It was an enlarged photograph of quite a young girl with a happy-looking countenance, which bore some slight resemblance to Lulu's.

"How very young she looks!" Celia exclaimed in surprise.

"Yes; she was only nineteen when she died," Lulu replied. "Do you think I am at all like her? Father says I am, sometimes." Then, without waiting for a reply to her question, she continued: "Do you know, father declared the other day that occasionally I appear older to him than my mother when he married her."

"How strange!" cried Joy, her eyes still examining the photograph of the late Mrs. Tillotson.
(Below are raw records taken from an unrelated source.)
Definition rte_softrss_be (input_len rss_key : Z) : option Z :=
  softrss_loop (rss_words_be rss_key) (Z.to_nat input_len) 0 0.
End hash.

(** * The textbook hash

    Bit [p] of the input and of the key, from the most significant bit of the
    first word or byte on. *)
Definition input_bit (ws : list Z) (p : Z) : bool := Z.testbit (nth (Z.to_nat (p / 32)) ws 0) (31 - p mod 32).
Definition key_bit (kb : list Z) (p : Z) : bool := Z.testbit (nth (Z.to_nat (p / 8)) kb 0) (7 - p mod 8).

(** The sum of bits. *)
Definition xor_all (l : list bool) : bool := foldr xorb false l.

(** Every bit of the input that is set adds the 32 bits of the key from its own
    position on. *)
Definition toeplitz (kb ws : list Z) (r : Z) : Prop :=
  fits 32 r /\ forall t, 0 <= t < 32 ->
    Z.testbit r t = xor_all (map (fun p => input_bit ws p && key_bit kb (p + (31 - t))) (seqZ 0 (32 * Z.of_nat (length ws)))).

(** * Lemmas *)

(** ** Sums of bits *)

Lemma xor_all_app l1 l2 : xor_all (l1 ++ l2) = xorb (xor_all l1) (xor_all l2).
Proof.
  induction l1 as [|b l1 IH]; [cbn [app]; by destruct (xor_all l2)|]. cbn [app xor_all foldr].
  fold (xor_all (l1 ++ l2)) (xor_all l1). by rewrite IH, xorb_assoc.
Qed.

Lemma xor_all_rev l : xor_all (rev l) = xor_all l.
Proof.
  induction l as [|b l IH]; [done|]. cbn [rev]. rewrite xor_all_app, IH. cbn [xor_all foldr]. fold (xor_all l).
  by rewrite xorb_false_r, xorb_comm.
Qed.

Lemma xor_all_xorb {A} (f g : A -> bool) l :
  xor_all (map (fun x => xorb (f x) (g x)) l) = xorb (xor_all (map f l)) (xor_all (map g l)).
Proof.
  induction l as [|x l IH]; [done|]. cbn [map xor_all foldr]. fold (xor_all (map f l)) (xor_all (map g l)).
  fold (xor_all (map (fun x => xorb (f x) (g x)) l)). rewrite IH.
  by destruct (f x), (g x), (xor_all (map f l)), (xor_all (map g l)).
Qed.

Lemma xor_all_one w k l : NoDup l -> k ∈ l -> xor_all (map (fun i => (i =? k) && w i) l) = w k.
Proof.
  induction 1 as [|i l Hi Hl IH]; [by rewrite elem_of_nil|].
  intros Hk. cbn [map xor_all foldr]. fold (xor_all (map (fun i => (i =? k) && w i) l)).
  destruct (Z.eqb_spec i k) as [->|Hn].
  - assert (forall l, k ∉ l -> xor_all (map (fun i => (i =? k) && w i) l) = false) as E.
    { clear. induction l as [|j l IH]; [done|]. intros H. apply not_elem_of_cons in H as [Hj Hl].
      cbn [map xor_all foldr]. fold (xor_all (map (fun i => (i =? k) && w i) l)). rewrite IH by done.
      by rewrite (proj2 (Z.eqb_neq j k)) by done. }
    rewrite E by done. cbn [andb]. by rewrite xorb_false_r.
  - apply elem_of_cons in Hk as [->|Hk]; [done|]. rewrite IH by done. by destruct (w k).
Qed.

(** One summand taken out. *)
Lemma xor_all_clear m m' w k : 0 <= k < 32 -> Z.testbit m k = true ->
  (forall i, Z.testbit m' i = Z.testbit m i && negb (i =? k)) ->
  xor_all (map (fun i => Z.testbit m i && w i) (seqZ 0 32))
    = xorb (w k) (xor_all (map (fun i => Z.testbit m' i && w i) (seqZ 0 32))).
Proof.
  intros Hk Hm Hm'. rewrite <- (xor_all_one w k (seqZ 0 32)) by first [apply NoDup_seqZ|apply elem_of_seqZ; lia].
  rewrite <- xor_all_xorb. f_equal. apply map_ext. intros i. rewrite Hm'.
  destruct (Z.eqb_spec i k) as [->|].
  - rewrite Hm. by destruct (w k).
  - by destruct (Z.testbit m i), (w i).
Qed.

(** ** One word of the input *)

(** Bit [t] of what bit [i] of the input adds. *)
Definition window (a b t i : Z) : bool :=
  if 31 - i <=? t then Z.testbit a (t - (31 - i)) else Z.testbit b (t + i + 1).

Lemma window_bit a b t i : 0 <= t < 32 -> 0 <= i < 32 -> fits 32 a -> fits 32 b ->
  Z.testbit (Z.lor (u32 (Z.shiftl a (31 - i))) (u32 (Z.shiftr b (i + 1)))) t = window a b t i.
Proof.
  intros Ht Hi Ha Hb. unfold window. rewrite Z.lor_spec, !testbit_wrap, (proj2 (Z.ltb_lt t 32)) by lia. cbn [andb].
  rewrite Z.shiftr_spec, Z.shiftl_spec by lia. destruct (Z.leb_spec (31 - i) t).
  - rewrite (testbit_beyond 32 b), orb_false_r by (done || lia). f_equal.
  - rewrite (Z.testbit_neg_r a) by lia. cbn [orb]. f_equal. lia.
Qed.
"He was cross with me when he said it," Lulu confessed, "and he isn't often that. He had caught me reading a book he didn't approve of, and he said he didn't know what the children of this generation were coming to. I am sure it was a very nice book."
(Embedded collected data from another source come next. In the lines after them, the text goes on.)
(** The complement of a 16-bit value. *)
Lemma lnot16 z : fits 16 z -> u16 (Z.lnot z) = 65535 - z.
Proof.
  intros H. unfold fits in H. unfold Z.lnot. rewrite <- (wrap_add_mult 16 _ 1) by lia.
  rewrite wrap_small by (unfold fits; lia). lia.
Qed.

(** The IPv4 header checksum: when the checksum member holds 0, storing
    the result of [rte_ipv4_cksum] in it makes the ones' complement sum of the
    header 0xffff, which is the receiver's test. *)
Theorem ipv4_cksum_valid {P : Type} (h : heap P) (hdr : Z) (ip : list Z) :
  bytes_at (heap_mem h) hdr ip -> 0 <= hdr -> hdr + Z.of_nat (length ip) < 2 ^ 64 ->
  20 <= Z.of_nat (length ip) -> claimed_hdr_len ip = Z.of_nat (length ip) ->
  take 2 (drop 10 ip) = [0; 0] ->
  exists c h', rte_ipv4_cksum (heap_mem h) hdr = Some c
    /\ store16 (ipv4_hdr_checksum hdr) c h = Some (tt, h')
    /\ rte_raw_cksum (heap_mem h') hdr (Z.of_nat (length ip)) = Some 0xffff.
Proof.
  intros Hb H0 Hm Hl Hc Ht.
  assert (Hu : Z.of_nat (length ip) <= 60).
  { rewrite <- Hc. unfold claimed_hdr_len.
    pose proof (Z.mod_pos_bound (default 0 (ip !! 0%nat)) 16 ltac:(lia)). lia. }
  pose proof (oc_range (word_sum ip)) as Hr. set (s := word_sum ip) in *.
  exists (65535 - ones_complement s).
  destruct (store16_run h hdr ip 10 (65535 - ones_complement s) Hb ltac:(lia))
    as (h' & Hs & Hb' & _ & _).
  exists h'. split; [|split; [done|]].
  - unfold rte_ipv4_cksum. rewrite (hdr_len_run _ _ ip) by (done || lia). cbn [mbind option_bind].
    rewrite Hc, raw_cksum_ok by (done || lia). cbn [mbind option_bind].
    by rewrite lnot16 by (unfold fits; fold s; lia).
  - rewrite <- (length_put ip 10 (65535 - ones_complement s)) by lia.
    rewrite raw_cksum_ok; rewrite ?length_put by lia; try (done || lia).
    rewrite word_sum_fill by (done || (by exists 5%nat) || (unfold fits; lia)).
    fold s. f_equal. pose proof (word_sum_bound ip (bytes_at_fits _ _ _ Hb)).
    apply oc_complement; [lia|by left].
Qed.

(** An IPv4 header without options and with its checksum member 0. *)
Definition demo_ip (proto len : Z) : list Z :=
  [0x45; 0; 0; len; 0x12; 0x34; 0; 0; 64; proto; 0; 0; 10; 0; 0; 1; 10; 0; 0; 2].

Definition demo_heap (a : Z) (l : list Z) : heap unit :=
  mk_heap ∅ ∅ ∅ ∅ ∅ (list_to_map (imap (fun i b => (a + Z.of_nat i, b)) l)).

Lemma ipv4_cksum_valid_witness :
  exists c (h' : heap unit),
    rte_ipv4_cksum (heap_mem (demo_heap 4096 (demo_ip 17 48))) 4096 = Some c
    /\ rte_raw_cksum (heap_mem h') 4096 20 = Some 0xffff.
Proof.
  destruct (ipv4_cksum_valid (demo_heap 4096 (demo_ip 17 48)) 4096 (demo_ip 17 48))
    as (c & h' & E & _ & E').
  - by apply bytes_of_at.
  - lia.
  - simpl. lia.
  - simpl. lia.
  - reflexivity.
  - reflexivity.
  - by exists c, h'.
Defined.

(** ** The checksum of a transport header *)

Lemma transport_fold t p :
  0 <= t -> 0 <= p ->
  u16 (let cksum := u32 (ones_complement t + ones_complement p) in
       u32 (Z.shiftr (Z.land cksum 0xffff0000) 16 + Z.land cksum 0xffff))
  = ones_complement (t + p).
Proof.
  intros Ht Hp. pose proof (oc_range t). pose proof (oc_range p). cbv zeta.
  rewrite (wrap_small 32 (ones_complement t + ones_complement p)) by (unfold fits; lia).
  rewrite fold_carries, fold_once by (unfold fits; lia || lia).
  rewrite oc_oc_add, (Z.add_comm t), oc_oc_add, (Z.add_comm p) by lia.
  apply wrap_small. unfold fits. pose proof (oc_range (t + p)). lia.
Qed.

(** Which values [v] of the checksum member the sum [s] of all the other words
    accepts, for the complement [c] of [s] or, for UDP, 0xffff instead of 0. *)
Definition complement_of (s : Z) (udp : bool) : Z :=
  let c := 65535 - ones_complement s in
  if (c =? 0) && udp then 65535 else c.

Lemma accepted s udp v :
  0 < s -> fits 16 v ->
  (ones_complement (s + v) =? 0xffff) = ((v - complement_of s udp) mod 65535 =? 0).
Proof.
  intros Hs Hv. unfold fits in Hv. destruct (oc_carries s ltac:(lia)) as (k & Hk & E & Hp).
  pose proof (oc_range s).
  assert (Hc : (v - complement_of s udp) mod 65535 = (s + v) mod 65535).
  { unfold complement_of. destruct (_ && _) eqn:U.
    - assert (ones_complement s = 65535) by lia.
      replace (s + v) with (v - 65535 + (k + 2) * 65535) by lia. by rewrite Z.mod_add.
    - replace (s + v) with (v - (65535 - ones_complement s) + (k + 1) * 65535) by lia.
      by rewrite Z.mod_add. }
  rewrite Hc. unfold ones_complement. replace (s + v =? 0) with false by lia.
  pose proof (Z.div_mod (s + v - 1) 65535 ltac:(lia)).
  pose proof (Z.mod_pos_bound (s + v - 1) 65535 ltac:(lia)).
  pose proof (Z.div_mod (s + v) 65535 ltac:(lia)).
  pose proof (Z.mod_pos_bound (s + v) 65535 ltac:(lia)).
  destruct (_ =? 0xffff) eqn:A, (_ =? 0) eqn:B; try done; nia.
Qed.

Lemma complement_range s udp : 0 <= complement_of s udp <= 65535.
Proof. unfold complement_of. pose proof (oc_range s). destruct (_ && _); lia. Qed.

(** *** IPv4 *)

Definition proto4 (ip : list Z) : Z := default 0 (ip !! 9%nat).

(** The pseudo-header of the packet whose IPv4 header is [ip]. *)
Definition pseudo4 (ip : list Z) : list Z :=
  ipv4_psd_header (le32_at ip 12) (le32_at ip 16) 0 (proto4 ip)
    (rte_cpu_to_be_16 (u16 (be16_at ip 2 - claimed_hdr_len ip))).

Lemma pseudo4_fits ip : Forall (fits 8) (pseudo4 ip).
Proof.
  unfold pseudo4, ipv4_psd_header. rewrite !Forall_app.
  split_and!; [apply word_bytes_fits..| |apply half_bytes_fits].
  repeat constructor; apply wrap_range; lia.
Qed.

Lemma swapped_positive x : 0 < x -> fits 16 x -> 0 < rte_cpu_to_be_16 x < 2 ^ 16.
Proof.
  intros Hx Hf. unfold rte_cpu_to_be_16. rewrite <- bswap_16.
  pose proof (bswap_fits 16 x ltac:(by left)) as F.
  pose proof (bswap_involutive 16 x ltac:(by left) Hf) as I. unfold fits in F.
  destruct (decide (bswap 16 x = 0)) as [E|]; [|lia].
  rewrite E in I. vm_compute in I. lia.
Qed.

Lemma word_sum_half v : word_sum (half_bytes v) = u16 v.
Proof. unfold half_bytes. cbn [word_sum]. by rewrite Z.add_0_r, of_half_bytes. Qed.

Lemma pseudo4_positive ip :
  0 < be16_at ip 2 - claimed_hdr_len ip < 2 ^ 16 -> 0 < word_sum (pseudo4 ip).
Proof.
  intros H. pose proof (pseudo4_fits ip) as F. unfold pseudo4, ipv4_psd_header in *.
  rewrite !app_assoc in *. rewrite word_sum_app by (by exists 5%nat).
  apply Forall_app in F as [F _]. apply word_sum_bound in F. rewrite word_sum_half.
  rewrite (wrap_small 16 (be16_at ip 2 - _)) by (unfold fits; lia).
  pose proof (swapped_positive (be16_at ip 2 - claimed_hdr_len ip)
                ltac:(lia) ltac:(unfold fits; lia)).
  rewrite (wrap_small 16 (rte_cpu_to_be_16 _)) by (unfold fits; lia). lia.
Qed.

Section ipv4.
Context (mem : memory) (hdr : Z) (ip : list Z).
Hypothesis Hip : bytes_at mem hdr ip.
Hypothesis Hlen : (20 <= length ip)%nat.
Hypothesis Hclaim : claimed_hdr_len ip <= be16_at ip 2.

Lemma read_total_length : ld16 mem (ipv4_total_length hdr) = Some (le16_at ip 2).
Proof using Hip Hlen. apply (ld16_at mem hdr ip 2 Hip). lia. Qed.

Lemma read_proto : mem (ipv4_next_proto_id hdr) = Some (proto4 ip).
Proof using Hip Hlen.
  destruct (lookup_lt_is_Some_2 ip 9 ltac:(lia)) as [b Hb]. unfold proto4. rewrite Hb.
  by apply (bytes_at_lookup _ _ _ 9 _ Hip).
Qed.

Lemma total_minus_header :
  u32 (be16_at ip 2 - claimed_hdr_len ip) = be16_at ip 2 - claimed_hdr_len ip.
Proof using Hip Hclaim.
  clear Hlen.
  apply wrap_small. pose proof (be16_range ip 2 (bytes_at_fits _ _ _ Hip)). unfold fits in *.
  assert (0 <= claimed_hdr_len ip); [|lia]. unfold claimed_hdr_len.
  pose proof (Z.mod_pos_bound (default 0 (ip !! 0%nat)) 16 ltac:(lia)). lia.
Qed.

Lemma phdr4_run :
  rte_ipv4_phdr_cksum mem hdr 0 = Some (ones_complement (word_sum (pseudo4 ip))).
Proof using Hip Hlen Hclaim.
  unfold rte_ipv4_phdr_cksum, ipv4_src_addr, ipv4_dst_addr.
  change (hdr + 12) with (hdr + Z.of_nat 12). change (hdr + 16) with (hdr + Z.of_nat 16).
  rewrite (ld32_at mem hdr ip 12 Hip) by lia. cbn [mbind option_bind].
  rewrite (ld32_at mem hdr ip 16 Hip) by lia. cbn [mbind option_bind].
  rewrite read_proto. cbn [mbind option_bind]. rewrite Z.land_0_l. cbn [truthy Z.eqb negb].
  rewrite read_total_length. cbn [mbind option_bind].
  rewrite (hdr_len_run _ _ ip Hip) by lia. cbn [mbind option_bind].
  rewrite le16_be, total_minus_header by (by eapply bytes_at_fits).
  apply (raw_cksum_ok (local_mem (pseudo4 ip)) 0 (pseudo4 ip)); [|done..].
  apply bytes_at_local, pseudo4_fits.
Qed.

Lemma transport4_run l4 seg :
  bytes_at mem l4 seg -> 0 <= l4 -> l4 + Z.of_nat (length seg) < 2 ^ 64 ->
  be16_at ip 2 = claimed_hdr_len ip + Z.of_nat (length seg) ->
  __rte_ipv4_udptcp_cksum mem hdr l4
  = Some (ones_complement (word_sum seg + word_sum (pseudo4 ip))).
Proof using Hip Hlen Hclaim.
  intros Hs H0 Hm Hl. unfold __rte_ipv4_udptcp_cksum.
  rewrite (hdr_len_run _ _ ip Hip) by lia. cbn [mbind option_bind].
  rewrite read_total_length. cbn [mbind option_bind].
  pose proof (bytes_at_fits _ _ _ Hip) as F.
  rewrite le16_be by done. replace (be16_at ip 2 <? claimed_hdr_len ip) with false by lia.
  rewrite total_minus_header. replace (be16_at ip 2 - claimed_hdr_len ip)
    with (Z.of_nat (length seg)) by lia.
  pose proof (be16_range ip 2 F) as R. unfold fits in R.
  assert (0 <= claimed_hdr_len ip).
  { unfold claimed_hdr_len. pose proof (Z.mod_pos_bound (default 0 (ip !! 0%nat)) 16 ltac:(lia)). lia. }
  rewrite raw_cksum_ok by (done || lia). cbn [mbind option_bind].
  rewrite phdr4_run. cbn [mbind option_bind]. f_equal.
  apply (transport_fold (word_sum seg) (word_sum (pseudo4 ip))).
  - apply (word_sum_bound seg). by eapply bytes_at_fits.
  - apply (word_sum_bound (pseudo4 ip)), pseudo4_fits.
Qed.
End ipv4.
"What was it?" Celia asked, curiously.

"It was called 'Lady Isabella's Treachery,' a most exciting story about a nobleman's wife who stole some jewels, and put the blame off on someone else. One of the servants lent it to me, and father made me give it back to her; but I borrowed it again, and finished reading it after all. You would enjoy it, Celia. It is so interesting. Father said himself there was no real harm in it," she proceeded, hurriedly, as she noticed both her hearers looked surprised, and more than a little shocked; "he said it was mere trash, but it was most exciting, and a I'd rather read a story like that than the books he would like to see me with—Sir Walter Scott's novels, for instance."
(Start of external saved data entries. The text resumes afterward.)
(** C40. Once the EAL, the ports and the pool are there, [main] always enters its
    receive loop on port 0: when [init_port] fails it says so, and polls the
    port all the same. *)
Theorem main_ignores_port_error {P X : Type} (table : Z -> rte_mempool_ops P) (lcore_id : Z)
    (ext_free : Z -> Z -> Z -> M (heap P) unit)
    (lib : lib_call -> world P X -> lib_answer * world P X)
    (fp_ops : world P X -> list (rte_eth_fp_ops (world P X)))
    (call_rx : Z -> Z -> list Z -> Z -> Z -> Z -> M (world P X) (Z * list Z))
    (start2 end2 : Z) (uninit : list Z) (argc taken mp : Z) (rounds : nat)
    (w : world P X) (g : globals) :
  starts lib taken mp -> 0 <= taken < argc -> mp <> NULL ->
  exists w1 ret w2 ns w3,
    Vote.init_port lib 0 mp w1 = Some (ret, w2)
    /\ w_out w3 = w_out w2 ++ (if ret =? 0 then [] else [OutPortInitError]) ++ [OutStart ns]
    /\ main table lcore_id ext_free lib fp_ops call_rx start2 end2 uninit argc rounds (w, g)
       = main_loop table lcore_id ext_free fp_ops call_rx start2 end2 uninit 0 rounds (w3, g).
Proof.
  intros [He Hp Hm Hc] Ht Hn. unfold main.
  destruct (ask_ret_run lib rte_eal_init w g) as (w1 & R1 & _). rewrite He in R1.
  rewrite (mbind_run _ _ _ _ _ R1). rewrite (proj2 (Z.ltb_ge taken 0)) by lia.
  rewrite (proj2 (Z.ltb_ge (argc - taken) 1)) by lia.
  destruct (ask_ret_run lib rte_eth_dev_count_avail w1 g) as (w2 & R2 & _).
  rewrite (mbind_run _ _ _ _ _ R2). specialize (Hp w1).
  rewrite wrap_small by (unfold fits; lia).
  rewrite (proj2 (Z.ltb_ge (a_ret (lib rte_eth_dev_count_avail w1).1) 1)) by lia.
  destruct (ask_ret_run lib rte_socket_id w2 g) as (w3 & R3 & _).
  rewrite (mbind_run _ _ _ _ _ R3). set (socket := a_ret _).
  destruct (ask_ret_run lib (rte_pktmbuf_pool_create NUM_MBUFS MBUF_CACHE_SIZE 0
    RTE_MBUF_DEFAULT_BUF_SIZE socket) w3 g) as (w4 & R4 & _). rewrite Hm in R4.
  rewrite (mbind_run _ _ _ _ _ R4). rewrite (proj2 (Z.eqb_neq mp NULL) Hn).
  destruct (does_init_port lib 0 mp 4 1 w4 ltac:(lia) ltac:(lia))
    as (ret & w5 & l & s & R5 & _). fold (Vote.init_port lib 0 mp) in R5.
  assert (on_world (Vote.init_port lib 0 mp) (w4, g) = Some (ret, (w5, g))) as R5'
    by (unfold on_world; simpl; by rewrite R5).
  cbv zeta. rewrite (mbind_run _ _ _ _ _ R5').
  set (w6 := mk_world (w_heap w5) (w_ext w5) (w_out w5 ++ if ret =? 0 then [] else [OutPortInitError])
               (w_new w5) (w_calls w5)).
  assert ((if negb (ret =? 0) then on_world (print OutPortInitError) else mret tt) (w5, g)
          = Some (tt, (w6, g))) as R6.
  { unfold w6. destruct (ret =? 0); [|done]. simpl. rewrite app_nil_r. by destruct w5. }
  rewrite (mbind_run _ _ _ _ _ R6).
  destruct (get_time_run lib w6) as (ns & w7 & R7 & O7); [apply Hc..|].
  assert (on_world (Vote.get_time lib) (w6, g) = Some (ns, (w7, g))) as R7'
    by (unfold on_world; simpl; by rewrite R7).
  rewrite (mbind_run _ _ _ _ _ R7').
  set (w8 := mk_world (w_heap w7) (w_ext w7) (w_out w7 ++ [OutStart ns]) (w_new w7) (w_calls w7)).
  rewrite (mbind_run _ _ _ tt (w8, g)) by done.
  exists w4, ret, w5, ns, w8. split; [exact R5|]. split; [|done].
  unfold w8. simpl. rewrite O7. unfold w6. simpl. by rewrite app_assoc.
Qed.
"Joy thinks Sir Walter Scott's novels are splendid," Celia said with a smile, "but I find them rather dull myself."

Being market day, Mr. Tillotson was very busy, and had no time to devote to his daughter's visitors; but at dinner he suggested that Lulu should take them for a walk, and show them the town; so a little later in the afternoon they put on their hats and sallied forth into the street.

Celia and Lulu had so much to say to each other that Joy was quite left to herself, and began to feel aggrieved. She followed her companions from shop to shop, and waited patiently whilst they remarked on the goods in the windows, and discussed the fashions; but the time dragged for her, and the afternoon seemed interminable. They visited the market, where Joy found some amusement in watching the farmer's wives and daughters gossiping behind their stalls; but they did not remain there long, and returned to the shop windows.